At the same time, more and more people find they cannot separate their spiritual lives from their love of nature, including, or especially, animals. Those of us who identify as Christians perceive the suffering of creatures as the suffering of “the least of these,” Christ’s brothers and sisters.
Because the news about species loss is so dire, we can easily find ourselves paralyzed in despair or frenzied in social activism. Neither response embodies the metanoia, the changed seeing, that Jesus says identifies those who follow him. In fact, frenzy and despair both suffocate the growth of the more beautiful world Jesus announced. That world, which he called the Kingdom of God, spreads and grows through people whose view of things is like his.
How to see things as Jesus sees them? Beyond us, the Christ-mind, the Christ-vision, has to be given to us. And Jesus implores us—for the sake of our souls and the world—to seek it. How?
Story, art, and poetry, suggests Fr. Richard Rohr,
…can heal and create coherence, connection, and deep trust for the human psyche much better than prose that ‘tells it like it is.’ Their more alluring power gives room for the soul, mind, and heart to expand. Ironically, from such an open and creative stance, we can actually solve problems much more effectively.
Knowing this, Jesus told stories. Those stories are included in the story of his life, the Gospel, told by four different witnesses. Paul’s letters are his side of a story. The book of Revelation outdoes any other-world novel on the market. And all these storytellers were steeped in that spicy stew of stories and poems we call the Old Testament.
What if those of us in danger of despair or frenzy at the loss of our animal kin were to create stories, poems, pictures of them? Not a recitation of the grim facts, but a description of individuals and their experiences, including their experiences with humans, the terrifying ones and the tender, healing ones?

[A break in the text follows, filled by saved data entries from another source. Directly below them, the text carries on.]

Lemma callback_run rt i m sent n tr :
  audit_at (cb_InstanceID i) (cb_TenantID i) StatusWaitingTimer StepScheduled tr m ->
  wwp rt (CallbackWorkflow i) (MkWst m sent false n) (fun res w =>
    ladder_exit rt (cb_InstanceID i) (cb_TenantID i) tr [StepContacted; StepClosed] res w).
Proof.
  intros Ha. unfold CallbackWorkflow. cbv zeta. apply wwp_bind, wwp_now. intros now.
  match goal with |- wwp _ (if _ then _ else ?c) _ _ => set (contact := c) end.
  assert (forall k, wwp rt contact (MkWst m sent false k) (fun res w =>
    ladder_exit rt (cb_InstanceID i) (cb_TenantID i) tr [StepContacted; StepClosed] res w)) as Hc.
  { intros k. apply wwp_bind, wwp_queue.
    2:{ intros x c k1 n1 Hau Hc. eapply (wwp_fail_stopped _ _ _ _ _ _ _ _ []);
          [by rewrite app_nil_r|apply prefix_nil|by intros ?%Hau ->|by right|]. intros w' Hs _. right. by exists x. }
    intros k1 n1 _. apply wwp_bind. eapply wwp_step; [exact Ha|done| |].
    2:{ intros x c m' n' Hm Hau Hc.
        destruct Hm as [Hm|Hm]; [rewrite <- (app_nil_r tr) in Hm|]; (eapply wwp_fail_stopped; [exact Hm|..]);
          try (by intros ?%Hau ->); try (intros w' Hs _; right; by exists x);
          [apply prefix_nil|by right|by exists [StepClosed]|by left]. }
    intros m1 n2 Ha1. eapply wwp_complete; [exact Ha1|done| |].
    - intros m2 n3 Ha2. left. by rewrite <- (assoc_L (++)) in Ha2.
    - intros x c m' n' Hm Hau Hc. right. exists x. split; [done|]. destruct Hm as [Hm|Hm]; [|rewrite <- (assoc_L (++)) in Hm].
      + eexists _, _, _. split_and!; [|exact Hm|]; [by exists [StepClosed]|]. intros Hx%Hau.
        destruct Hm as (j1 & Hj1 & _ & Hs1 & _), Hx as (j2 & Hj2 & _ & Hs2 & _). rewrite Hj1 in Hj2.
      injection Hj2 as <-. by rewrite Hs1 in Hs2.
      + eexists _, _, _. split_and!; [|exact Hm|]; [done|]. intros _. unfold terminal_status. set_solver. }
  destruct (0 <? _); [|apply Hc]. apply wwp_bind, wwp_timer; [apply Hc|]. intros _.
  apply wwp_bind. eapply wwp_recordCanceled; [exact Ha|by right|]. intros m' n' st' Ha' Hau. apply wwp_ret. right.
  exists CanceledError. split; [done|]. exists st', StepScheduled, []. rewrite app_nil_r.
  split_and!; [apply prefix_nil|done|]. intros Hx. rewrite (Hau Hx). unfold terminal_status. set_solver.
Qed.

(** ** Properties *)

(** C16. The in-memory store implements the PostgreSQL store: over any sequence
    of operations, when no database call fails, both return the same error
    values and end with the same instances and step traces (up to row
    timestamps, and the timer of a running or failed instance). *)
Theorem memory_store_refines source e ops s m :
  healthy e -> fresh e (steps s) (committed s) -> Forall (fun p => op_ok p.1) ops ->
  related (committed s) m ->
  let '(r, s') := pg_run source ops e s in let '(rs, m') := mem_run ops m in
  r = Ok rs /\ related (committed s') m'.
Proof. intros Hh Hf Ho Hr. exact (run_simulated source e ops s m Hh Hf Ho Hr). Qed.

(** C17. The Temporal collections ladder always ends, whichever attempts its
    activities get, fail or lose, and wherever it is canceled: completed, with
    exactly the trace contacted, waited, task_created, closed and with first the
    SMS and then the WhatsApp message handed over; or with an error, its row
    after a part of that trace and the messages in that order. When the audit
    writes get through and the cancellation comes at a timer, the row is in a
    terminal state; when no cancellation comes and every activity has an attempt
    that succeeds, the ladder completes. *)
Theorem collections_ladder_terminates rt i w tr :
  audit_at (ci_InstanceID i) (ci_TenantID i) StatusWaitingTimer StepContacted tr (w_store w) ->
  w_canceled w = false ->
  let '(res, w') := CollectionsWorkflow i rt w in
  ladder_exit rt (ci_InstanceID i) (ci_TenantID i) tr collections_trace res w'
  /\ (exists k1 k2, w_sent w' = w_sent w ++ repeat (sms_of i) k1 ++ repeat (whatsapp_of i) k2
        /\ (res.1 = true -> k1 <> 0%nat /\ k2 <> 0%nat) /\ (k2 <> 0%nat -> k1 <> 0%nat))
  /\ (calm rt -> res = (true, None)).
Proof.
  intros Ha Hc. destruct w as [m sent c n]. simpl in *. subst c. exact (collections_run rt i m sent n tr Ha).
Qed.

(** The Temporal callback always ends: completed with the trace contacted,
    closed, or with an error after a part of it. *)
Lemma callback_terminates rt i w tr :
  audit_at (cb_InstanceID i) (cb_TenantID i) StatusWaitingTimer StepScheduled tr (w_store w) ->
  w_canceled w = false ->
  let '(res, w') := CallbackWorkflow i rt w in
  ladder_exit rt (cb_InstanceID i) (cb_TenantID i) tr [StepContacted; StepClosed] res w'.
Proof.
  intros Ha Hc. destruct w as [m sent c n]. simpl in *. subst c. exact (callback_run rt i m sent n tr Ha).
Qed.

(** A collections instance and the operations of a completed ladder, with the
    first step executed twice. *)
Definition demo_instance : Instance :=
  MkInstance "w1" "t1" TypeCollections StatusWaitingTimer [] [] StepContacted (Some 5) 0 "" 0 0.
Definition demo_step : StepRecord :=
  MkStepRecord "w1" "t1" TypeCollections StepContacted StepContacted []
    (Some (MkNextStep StepWaited 100)).
Definition demo_ops : list (store_op * Z) :=
  [(OpStart (MkStartRecord demo_instance [("scheduled_for", VTime 5)]), 1);
   (OpStep demo_step, 2); (OpStep demo_step, 3);
   (OpComplete (MkDoneRecord "w1" "t1" TypeCollections StepWaited [] ""), 4)].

I don’t mean that we can know the inner experience of any creature. I mean that by giving close, not-self-interested attentiveness to individuals—whales or frogs or songbirds—attentiveness rooted in wonder, we may be surprised to find something more than suffering, even in the midst of suffering, something wild and elusive at loose in the world. And within us. A something that fills us with hope—and therefore the power to make truly creative changes, changes that create a world where all creatures can thrive.